Gov. Gavin Newsom signed legislation Wednesday to push some Californians with severe mental illness into treatment, kicking off what’s sure to be a long and challenging process to get the unprecedented new framework up and running across the state.

The new system, dubbed CARE Court, attempts to overhaul the state’s mental health care system by allowing courts to force treatment plans upon people in crisis. Signing the legislation marks a victory for Newsom, who dreamed up the idea and first announced it in March at Crossroads Village—a San Jose treatment facility run by Momentum for Health. On Wednesday, he returned to the same spot, surrounded by supportive legislators and local city and county officials, to sign the bill into law.

“The problem is solvable. We know that.
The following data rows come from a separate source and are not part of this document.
(* ===== verification/ExitSpec.v ===== *)
(** * A child that exits while nobody waits for it

    [do_exit] closes its files, takes the task out of its queue and, when the
    parent is not in [waitpid] for it, destroys it on the spot: everything
    [ReapSpec.v] says of a collected child holds here too, but the exit code
    is lost.  The switch to the next task then reads the state of
    [actual_task], whose block has just been given back to the heap.  The
    kernel's directory is loaded, as the entry of every system call does. *)

From S2P Require Import Prelude Dlist Pmm Kmalloc Heap Paging MmuSpec SpaceSpec DupSpec Vmm VmmSpec ForkAspace DestroySpec Vmalloc VmallocSpec AreaSpec Klib Terminal Namei Sched SchedSpec Kernel Vfs Files FilesSpec FdSpec Task TaskSpec FamilySpec ForkTask RoundRobin Cpu Exec Isr IsrSpec ReapSpec WaitSpec.

#[local] Open Scope Z_scope.

Section unwaited.
Context {H : Type} `{!Allocator H}.
Implicit Types (k : kernel H).

(** The parent [pt] of [c] waits for no child, or for another one. *)
Definition unawaited k (c pt : tcb) : Prop :=
  wait4 pt = 0 \/ exists w, tasks (k_sched k) !! wait4 pt = Some w /\ task_id w <> task_id c.

(** [t] is gone, and [k'] is the kernel in which its successor is looked for. *)
Record departed k (qs : qid -> list Z) (t : Z) (c : tcb) (rest ch1 ch2 l : list Z) (A : aspace) (B : gmap Z Z) (lv1 : list Z) (q : Z) (lv2 : list Z) k' : Prop := {
  dp_gone : tasks (k_sched k') !! t = None /\ actual_task (k_sched k') = t;
  dp_others : forall x, x <> t -> stem <$> tasks (k_sched k') !! x = stem <$> tasks (k_sched k) !! x;
  dp_queues : sched_ok (k_sched k') (upd_q qs (_set_queue c) rest);
  dp_family : family (tasks (k_sched k')) (t_parent c) (ch1 ++ ch2);
  dp_back : given_back k t c l A B lv1 q lv2 k';
}.

(** Leaving the processor reads the block of the task that leaves it. *)
Lemma switch_from_freed n y k : tasks (k_sched k) !! actual_task (k_sched k) = None -> task_switch_to (S n) y k = Fault.
Proof.
  intros Hgone. cbn [task_switch_to]. rewrite (bind_ok _ _ k (actual_task (k_sched k)) k) by (by destruct k).
  unfold bind_ at 1, ready_if_running, bind_ at 1, task, on_sched, zoom, ld_task. by rewrite Hgone.
Qed.

Lemma get_next_keeps s : sched_get_next_task s = Fault \/
  exists y s', sched_get_next_task s = Ok (y, s') /\ tasks s' = tasks s /\ actual_task s' = actual_task s.
Proof.
  unfold sched_get_next_task, bind_, get_, mod_, ret_, ld_task.
  repeat case_match; try (left; congruence); right; do 2 eexists; (split; [reflexivity|]); simplify_eq; done.
Qed.

Lemma next_then_switch_faults n k : tasks (k_sched k) !! actual_task (k_sched k) = None ->
  (do next <- on_sched sched_get_next_task; task_switch_to (S n) next) k = Fault.
Proof.
  intros Hgone. unfold on_sched. unfold bind_ at 1, zoom. destruct (get_next_keeps (k_sched k)) as [->|(y & s' & -> & Et & Ea)]; [done|].
  apply switch_from_freed. cbn [k_sched set_sched]. by rewrite Et, Ea.
Qed.

Section exits.
Context (k : kernel H) (qs : qid -> list Z) (t : Z) (c kc pt : tcb) (l1 l2 : list Z) (status : Z).
Context (ch1 ch2 l : list Z) (A : aspace) (B : gmap Z Z) (lv1 : list Z) (q : Z) (lv2 : list Z).
Hypotheses (Hex : exiting k qs t c kc l1 l2) (Hp : tasks (k_sched k) !! t_parent c = Some pt) (Hno : unawaited k c pt)
  (Hready : reap_ready k t c ch1 ch2 l A B lv1 q lv2).

Lemma parent_apart : t <> 0 /\ t_parent c <> 0 /\ t_parent c <> t.
Proof.
  destruct (exiting_outside k qs t c kc l1 l2 Hex) as [Ht0 _].
  destruct (fm_apart _ _ _ (rr_family _ _ _ _ _ _ _ _ _ _ _ Hready)) as [Hn Hp0]. split; [done|]. split; [done|].
  intros E. apply Hn. rewrite E. in_tac.
Qed.

(** The parent is asked and does not wait for [t]. *)
Lemma exit_tail_destroys s1 n : (forall x, x <> t -> core <$> tasks s1 !! x = core <$> tasks (k_sched k) !! x) ->
  exit_tail t c n (set_sched s1 k) = (do! _ <- task_destroy n t;
    do next <- on_sched sched_get_next_task; task_switch_to n next) (set_sched s1 k).
Proof.
  intros Hoth. destruct parent_apart as (Ht0 & Hp0 & Hpt). pose proof (Hoth _ Hpt) as Ep. rewrite Hp in Ep.
  destruct (tasks s1 !! t_parent c) as [p1|] eqn:Ep1; [|done]. apply (inj Some) in Ep.
  assert (Ew : wait4 p1 = wait4 pt) by exact (f_equal wait4 Ep).
  unfold exit_tail. rewrite (bind_ok _ _ _ _ _ (task_ok s1 k _ p1 Ep1 Hp0)), Ew.
  destruct (Z.eqb_spec (wait4 pt) 0) as [E0|E0]; [by rewrite (bind_ok _ _ _ false (set_sched s1 k))|].
  destruct Hno as [?|(w & Hw & Hid)]; [done|].
  assert (Hwt : wait4 pt <> t) by (intros E; rewrite E, (ex_task _ _ _ _ _ _ _ Hex) in Hw; injection Hw as <-; done).
  pose proof (Hoth _ Hwt) as Ec. rewrite Hw in Ec. destruct (tasks s1 !! wait4 pt) as [w1|] eqn:Ew1; [|done].
  apply (inj Some) in Ec. assert (Ei : task_id w1 = task_id w) by exact (f_equal task_id Ec).
  rewrite (bind_ok _ _ _ false (set_sched s1 k)); [done|].
  rewrite (bind_ok _ _ _ _ _ (task_ok s1 k _ w1 Ew1 E0)), Ei. by rewrite (proj2 (Z.eqb_neq _ _) Hid).
Qed.

(** What was released, told from the state before the exit. *)
Lemma departed_intro s1 c1 m k' : sched_ok s1 (upd_q qs (_set_queue c) (l1 ++ l2)) -> actual_task s1 = t ->
  (forall x, x <> t -> core <$> tasks s1 !! x = core <$> tasks (k_sched k) !! x) ->
  core c1 = core (set_fd_ctr m (set_exit_code status c)) ->
  reaped (set_sched s1 k) t c1 ch1 ch2 l A B lv1 q lv2 k' -> departed k qs t c (l1 ++ l2) ch1 ch2 l A B lv1 q lv2 k'.
Proof.
  intros Hok Hact Hoth Hc [(m' & Es & Fm & Hk) Hback]. destruct parent_apart as (_ & _ & Hpt).
  assert (E1 : t_parent c1 = t_parent c) by exact (f_equal t_parent Hc). rewrite E1 in *. cbn [k_sched set_sched] in *.
  destruct (exiting_outside k qs t c kc l1 l2 Hex) as [_ Hout].
  pose proof (fm_apart _ _ _ (rr_family _ _ _ _ _ _ _ _ _ _ _ Hready)) as [Hpn _].
  pose proof (fm_list _ _ _ (rr_family _ _ _ _ _ _ _ _ _ _ _ Hready)) as [_ Hnd]. apply NoDup_skip in Hnd as [Hnd _].
  split; rewrite ?Es; cbn [tasks set_tasks actual_task].
  - split; [apply lookup_delete_eq|done].
  - intros x Hx. rewrite lookup_delete_ne by done. pose proof (kc_unkin _ _ _ _ Hk x) as Eu. specialize (Hoth x Hx).
    destruct (m' !! x) as [u|], (tasks s1 !! x) as [u1|], (tasks (k_sched k) !! x) as [u2|]; try done.
    apply (inj Some) in Eu, Hoth. cbn. f_equal. rewrite (unkin_core _ _ Eu). by apply core_stem.
  - eapply sched_ok_ext; [exact Hok|done|done|done|]. intros j x Hx. cbn [tasks set_tasks].
    assert (Hxt : x <> t) by (intros ->; by apply (Hout j)). rewrite lookup_delete_ne by done.
    pose proof (kc_unkin _ _ _ _ Hk x) as Eu. destruct (m' !! x) as [u|], (tasks s1 !! x) as [u1|]; try done.
    apply (inj Some) in Eu. cbn. f_equal. by apply unkin_vital.
  - apply (family_ext m'); [exact Fm|]. intros x Hx. rewrite lookup_delete_ne; [done|]. intros <-. by destruct Hx as [Hx|Hx].
  - assert (E4 : kernel_stack c1 = kernel_stack c) by exact (f_equal kernel_stack Hc).
    assert (E5 : t_aspace c1 = t_aspace c) by exact (f_equal t_aspace Hc).
    destruct Hback as [G1 G2 G3 G4 G5 G6]. rewrite E5 in G1, G3. rewrite E4 in G5. by split.
Qed.

Lemma exit_departs n : exists k',
  do_exit (S (S (S n))) t status k = (do next <- on_sched sched_get_next_task; task_switch_to (S (S n)) next) k' /\
  departed k qs t c (l1 ++ l2) ch1 ch2 l A B lv1 q lv2 k'.
Proof.
  destruct (exit_prefix k qs t c kc l1 l2 status Hex (S (S n))) as
    (s1 & c1 & E & Hok & Ec1 & _ & _ & _ & _ & Hoth & Hact & _ & _ & m & Hc).
  assert (Hr : reap_ready (set_sched s1 k) t c1 ch1 ch2 l A B lv1 q lv2).
  { apply (reap_ready_ext k _ t c c1 _ _ _ _ _ _ _ _ Hready); try done; [exact (f_equal owned Hc)|].
    intros x. cbn [k_sched set_sched]. destruct (decide (x = t)) as [->|Hx]; [|by apply kinship_core, Hoth].
    rewrite Ec1, (ex_task _ _ _ _ _ _ _ Hex). cbn. f_equal. exact (f_equal kinship Hc). }
  destruct (wp_run _ _ _ (destroy_wp n _ _ _ _ _ _ _ _ _ _ _ Hr)) as (r & k' & Ed & -> & R). exists k'.
  split; [by rewrite E, exit_tail_destroys, (call_returns _ _ _ _ _ Ed)|by apply (departed_intro s1 c1 m)].
Qed.
End exits.
End unwaited.

(** ** Property *)

(** C10: a program that makes the system call exit while its parent waits for
    no child, or for another one, is released at once: the entry of the call
    loads the kernel's directory, the task leaves its queue and its parent's
    children, its address space, regions, kernel stack and block are gone and
    its pages unmapped in its own directory, the directory's frame is free,
    and no other task changes but for links between siblings.  Its exit code
    is kept nowhere.  [actual_task] still points to the block that was
    released, and the switch to whichever task is next reads it there: in the
    model, where the heap may hand the block out again, this is a fault. *)
Theorem exit_unwaited_departs {H} `{!Allocator H} raw_fd stack_bytes itoa_buffer raw_word kern_pd_vaddr kd rounds cr2 scancode cp
    f g (k : kernel H) qs t c kc pt l1 l2 status ch1 ch2 l A B lv1 q lv2 n :
  let k0 := entered kd k t c f g in let c0 := set_regs (save_regs f g (t_regs c)) c in
  user_entry k t c f -> exit_call status f g ->
  exiting k0 qs t c0 kc l1 l2 -> tasks (k_sched k0) !! t_parent c0 = Some pt -> unawaited k0 c0 pt ->
  reap_ready k0 t c0 ch1 ch2 l A B lv1 q lv2 ->
  (exists k', do_exit (S (S (S n))) t status k0 =
      (do next <- on_sched sched_get_next_task; task_switch_to (S (S n)) next) k' /\
    departed k0 qs t c0 (l1 ++ l2) ch1 ch2 l A B lv1 q lv2 k') /\
  general_handler raw_fd stack_bytes itoa_buffer raw_word kern_pd_vaddr kd (S (S (S n))) rounds cr2 scancode f g (mkHw k cp) = Fault.
Proof.
  intros k0 c0 Hue (Hn & He & Ha & Hs) Hex Hp Hno Hr.
  destruct (exit_departs k0 qs t c0 kc pt l1 l2 status ch1 ch2 l A B lv1 q lv2 Hex Hp Hno Hr n) as (k' & E & D).
  split; [by exists k'|].
  assert (Ef : do_exit (S (S (S n))) t status k0 = Fault).
  { rewrite E. apply next_then_switch_faults. destruct (dp_gone _ _ _ _ _ _ _ _ _ _ _ _ _ _ D) as [Hg ->]. exact Hg. }
  eapply syscall_faults; [exact Hue|lia|]. unfold dispatch. cbn [eax ebx save_regs]. rewrite Ha, Hs.
  change (0 =? 0) with true. cbv iota. unfold exit_. rewrite (bind_ok _ _ k0 t k0); [exact Ef|].
  unfold k0. rewrite <- (ue_cur _ _ _ _ Hue). by destruct k as [? ? ? ? ? ? []].
Qed.

(** The child of [wait_kernel] runs, its parent is ready and does not wait. *)
Definition run_child : tcb := set_t_state RUNNING wait_child.

#[local] Existing Instance wait_allocator.

Definition exit_kernel : kernel malloc_state :=
  set_sched (set_actual the_task (put_task 0x10 (set_t_state READY wait_parent) (put_task the_task run_child (k_sched wait_kernel))))
    (in_directory 0x64000 wait_running).

Definition exit_entered : kernel malloc_state := entered 0x6000 exit_kernel the_task run_child exit_frame (exit_regs 7).
Definition exit_child : tcb := set_regs (save_regs exit_frame (exit_regs 7) (t_regs run_child)) run_child.

Lemma exit_queues : sched_ok (k_sched exit_entered) wait_qs.
Proof. sched_check wait_qs. Qed.

Lemma exit_exiting : exiting exit_entered wait_qs the_task exit_child wait_idle [0x10] [].
Proof.
  split; try reflexivity; try discriminate; [exact exit_queues|].
  split; [reflexivity|]. split; [reflexivity|]. intros i p Hi _. exact Hi.
Qed.

Lemma exit_unwaited_departs_witness : exists k', tasks (k_sched k') !! the_task = None /\ wait_qs OsQ = [0x10; the_task] /\
  do_exit 3 the_task 7 exit_entered = (do next <- on_sched sched_get_next_task; task_switch_to 2 next) k' /\
  sched_ok (k_sched k') (upd_q wait_qs OsQ [0x10]) /\
  general_handler (fun _ => mkFd 0 0 0 0 0) [] [] 0 0 0x6000 3 5 0 0 exit_frame (exit_regs 7) (mkHw exit_kernel cpu_boot) = Fault.
Proof.
  destruct twin_blocks_rep as (z1 & z2 & z3 & z4 & Hr).
  assert (Hready : reap_ready exit_entered the_task exit_child [] [] [the_region] (mkAspace 0x64000 0x7000 0x7800 0x7900 0xbfff0000 0x1000 1 the_region the_region)
    (twin_owned z1 z2 z3 z4) [] the_range []).
  { apply (reap_ready_ext wait_running _ the_task wait_child exit_child _ _ _ _ _ _ _ _ (wait_reap z1 z2 z3 z4 Hr)); try done.
    intros x. cbn [k_sched exit_entered entered exit_kernel set_vmm set_sched tasks set_actual put_task set_tasks]. rewrite !lookup_insert.
    repeat case_decide; subst; vm_compute; done. }
  assert (Hue : user_entry exit_kernel the_task run_child exit_frame) by (split; try reflexivity; discriminate).
  destruct (exit_unwaited_departs (fun _ => mkFd 0 0 0 0 0) [] [] 0 0 0x6000 5 0 0 cpu_boot exit_frame (exit_regs 7) exit_kernel wait_qs the_task
    run_child wait_idle (set_t_state READY wait_parent) [0x10] [] 7 [] [] [the_region]
    _ _ [] the_range [] 0 Hue ltac:(by split_and!) exit_exiting eq_refl (or_introl eq_refl) Hready) as [(k' & E & D) EF].
  exists k'. split; [apply D|]. split; [done|]. split; [exact E|]. split; [apply D|exact EF].
Defined.
(* ===== verification/UmallocSpec.v ===== *)
(** * The heap of user programs keeps the allocator's contract

    [malloc] and [free] implement the same interface ([Allocator] of
    [Heap.v]) as the kernel's allocator, from the first request of a program
    on, which sets the heap up in the memory [sbrk] grants, and as long as a
    request fits the void chunk. *)

From S2P Require Import Prelude Dlist Kmalloc KmallocSpec Heap Umalloc.

#[local] Open Scope Z_scope.

Section contract.
Context {B : Type} `{!Sbrk B}.
(** Where the heap lies, and the content of memory that held no header. *)
Context (start limit : Z) (raw : Z -> chunk_header).

(** Before the first request: [sbrk] will grant the 8192 bytes behind the
    break. *)
Definition u_fresh (u : umem B) : Prop := u_ms u = ms_boot /\ brk_end_of (u_brk u) = start /\
  limit = start + DEFAULT_HEAP_SIZE /\ 0 < start /\ limit < W32 /\
  exists b', sbrk DEFAULT_HEAP_SIZE (u_brk u) = Ok (start, b') /\ brk_end_of b' = limit.

Definition u_rep (u : umem B) (A : gmap Z Z) : Prop := rep_in start limit (u_ms u) A \/ u_fresh u /\ A = ∅.

(** Where the next chunk is cut. *)
Definition u_top (u : umem B) : Z := if is_initialized (u_ms u) then void_chunk (u_ms u) else start.
Definition u_room (u : umem B) (n : Z) : Prop := u_top u + align_request n + 16 <= limit.

Lemma rep_in_init s A : rep_in start limit s A -> is_initialized s = true.
Proof. intros (T & L & H & _). apply (bo_init _ _ (i_bins _ _ _ _ _ _ H)). Qed.

Lemma u_top_init u A : rep_in start limit (u_ms u) A -> u_top u = void_chunk (u_ms u).
Proof. intros H. unfold u_top. by rewrite (rep_in_init _ _ H). Qed.

Lemma u_malloc_init_wp u : u_fresh u ->
  wp (u_malloc_init raw) (fun _ u' => rep_in start limit (u_ms u') ∅ /\ void_chunk (u_ms u') = start) u.
Proof.
  intros (Hms & Hend & Hlim & Hs & Hw & b' & Hsb & Hb).
  destruct (clear_bins_run (u_ms u) ltac:(by rewrite Hms)) as (b & E1 & E2). unfold u_malloc_init.
  apply wp_bind. eapply wp_intro; [by apply on_ms_ok, E1|]. apply wp_bind. eapply wp_intro; [by apply on_ms_ok, E2|].
  apply wp_bind, wp_zoom. cbn [u_brk]. eapply wp_intro; [exact Hsb|].
  apply wp_bind, wp_zoom. cbn [u_brk]. eapply wp_intro; [apply sbrk_zero|]. rewrite Hb, Hlim.
  rewrite (proj2 (Z.eqb_neq start 0)) by lia.
  replace (start + DEFAULT_HEAP_SIZE -w start) with DEFAULT_HEAP_SIZE
    by (replace (start + DEFAULT_HEAP_SIZE - start) with DEFAULT_HEAP_SIZE by lia; reflexivity).
  apply wp_bind, wp_zoom. unfold u_create_chunk. eapply create_chunk_wp; [unfold DEFAULT_HEAP_SIZE; lia|]. intros x y z.
  cbn [u_ms]. apply wp_bind, wp_zoom, wp_mod. apply wp_bind, wp_zoom. cbn [u_ms].
  eapply wp_upd; [cbn; by rewrite lookup_insert_eq|lia|]. apply wp_bind, wp_mod, wp_zoom, wp_mod.
  split; [|done]. apply rep_in_fresh; try done; [|unfold DEFAULT_HEAP_SIZE in *; lia..].
  unfold geo. cbn. rewrite lookup_insert_eq. cbn. by rewrite Z.add_simpl_l.
Qed.

(** A request to a heap that is set up. *)
Lemma malloc_in_wp u A n : rep_in start limit (u_ms u) A -> 0 <= n < 2 ^ 29 -> u_room u n ->
  wp (malloc raw n) (fun p u' => exists z, p <> 0 /\ A !! p = None /\ n + 8 <= z /\
    u_rep u' (<[p := z]> A) /\ u_top u' <= u_top u + align_request n) u.
Proof.
  intros Hr Hn Hroom. unfold u_room in Hroom. rewrite (u_top_init _ _ Hr) in Hroom |- *.
  destruct (wp_run _ _ _ (kmalloc_in_wp start limit 0 raw _ A n Hr Hn Hroom)) as (p & s' & E & z & Hp & HA & Hz & Hr' & Hv).
  eapply wp_intro; [by apply (malloc_kmalloc 0), E; eapply rep_in_init|]. exists z.
  split_and!; [done..|by left|]. by rewrite (u_top_init (mkUmem s' _ _) _ Hr').
Qed.

Lemma malloc_first n u u1 : is_initialized (u_ms u) = false -> u_malloc_init raw u = Ok (tt, u1) ->
  is_initialized (u_ms u1) = true -> malloc raw n u = malloc raw n u1.
Proof.
  intros Hi E H1. unfold malloc. rewrite !(bind_ok (get_ (fun u => is_initialized (u_ms u))) _ _ _ _ eq_refl).
  rewrite Hi, H1. cbn [negb]. by rewrite (bind_ok _ _ _ _ _ E).
Qed.

Lemma malloc_wp u A n : u_rep u A -> 0 <= n < 2 ^ 29 -> u_room u n ->
  wp (malloc raw n) (fun p u' => exists z, p <> 0 /\ A !! p = None /\ n + 8 <= z /\
    u_rep u' (<[p := z]> A) /\ u_top u' <= u_top u + align_request n) u.
Proof.
  intros [Hr|[Hf ->]] Hn Hroom; [by apply malloc_in_wp|].
  destruct (wp_run _ _ _ (u_malloc_init_wp u Hf)) as ([] & u1 & E & Hr & Hv).
  assert (Hi : is_initialized (u_ms u) = false) by by (destruct Hf as (-> & _)).
  assert (Htop : u_top u1 = u_top u) by (rewrite (u_top_init _ _ Hr), Hv; unfold u_top; by rewrite Hi).
  assert (Hm := malloc_in_wp u1 ∅ n Hr Hn ltac:(unfold u_room; by rewrite Htop)). rewrite Htop in Hm.
  unfold wp in *. by rewrite (malloc_first n u u1 Hi E (rep_in_init _ _ Hr)).
Qed.

Lemma free_wp u A p z : u_rep u A -> A !! p = Some z ->
  wp (on_ms (free p)) (fun _ u' => u_rep u' (delete p A) /\ u_top u' = u_top u) u.
Proof.
  intros [Hr|[_ ->]] Hp; [|done]. destruct (wp_run _ _ _ (kfree_in_rep start limit _ A p z Hr Hp)) as ([] & s' & E & Hr' & Hv).
  apply free_kfree in E. eapply wp_intro; [by apply on_ms_ok, E|].
  split; [by left|]. by rewrite (u_top_init _ _ Hr), (u_top_init (mkUmem s' _ _) _ Hr').
Qed.
End contract.

#[export] Instance umalloc_allocator {B} `{!Sbrk B} (start limit : Z) (raw : Z -> chunk_header) (bytes : umem B -> Z -> Z) : Allocator (umem B).
Proof.
  refine {| al_malloc := malloc raw; al_free := fun p => on_ms (free p); al_bytes := bytes;
            al_rep := u_rep start limit; al_room := u_room start limit |}.
  - intros s m n ? ? ?. unfold u_room. pose proof (align_request_mono m n). lia.
  - intros s A n Hr Hn Hroom. eapply wp_mono; [by eapply malloc_wp|].
    intros p s' (z & ? & ? & ? & ? & _). eauto.
  - intros s A p z Hr Hp. eapply wp_mono; [by eapply free_wp|]. by intros [] s' [? _].
  - by intros [? ? ?].
  - intros s A n m Hr Hn Hm Hlt Hroom. unfold u_room in *.
    destruct (align_request_spec n) as (? & _ & _); [lia|]. destruct (align_request_spec m) as (? & _ & _); [lia|].
    destruct (align_request_spec (n + m + 38)) as (? & _ & _); [lia|].
    eapply wp_mono; [apply (malloc_wp start limit raw s A n Hr); unfold u_room; lia|].
    intros p s' (z & _ & _ & _ & _ & Hv). lia.
  - intros s A p z m Hr Hp Hroom. unfold u_room in *. eapply wp_mono; [by eapply free_wp|]. intros [] s' [_ Hv]. lia.
  - intros s A p q zp zq [Hr|[_ ->]]; [|done]. by apply (rep_in_disjoint start limit (u_ms s)).
  - intros s A p z [Hr|[_ ->]] Hp; [|done]. destruct (rep_in_bounds _ _ _ _ _ _ Hr Hp) as (_ & _ & ?). done.
Defined.

(** A program whose break is at [start], with a limit far above. *)
Definition new_program (start : Z) : umem brk := mkUmem ms_boot 0 (mkBrk start (start + 0x100000)).

Lemma new_program_fresh start : 0 < start -> start + 0x100000 < W32 -> u_fresh start (start + DEFAULT_HEAP_SIZE) (new_program start).
Proof.
  intros H1 H2. split_and!; [done..|lia|unfold DEFAULT_HEAP_SIZE; lia|].
  exists (mkBrk (start + DEFAULT_HEAP_SIZE) (start + 0x100000)). split; [|done].
  cbn. unfold DEFAULT_HEAP_SIZE. change (8192 =? 0) with false. cbv iota.
  by rewrite (proj2 (Z.leb_le (start + 8192) (start + 0x100000))) by lia.
Qed.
We don’t have to fall prey to the cynicism and all the negativity that it’s just too big,” Newsom said. “It’s hard. It’s big. But we can meet this moment and we can create many, many moments in the future to do justice to those that need us and are suffering and struggling.”

The bill passed out of the state legislature at the end of August, amid criticism from some civil rights groups that it unduly takes away patients’ agency and right to decide whether to enter treatment.

But the bill’s supporters applauded the legislation as a necessary move to break the endless cycle of the street, jail and ineffective stays in psychiatric hospitals faced by many Californians struggling with mental illness and/or addiction.

“This is about demanding accountability for the human suffering on our streets,” said San Jose Mayor Sam Liccardo.

Seven counties, including San Francisco, will be the first to implement the new program, and must set up CARE Courts by Oct. 1, 2023. The rest of the state, including the remaining Bay Area counties, must follow by Dec. 1, 2024. Newsom set aside $63 million to help counties roll out the new system. But at the local level, worries remain about whether there will be enough resources.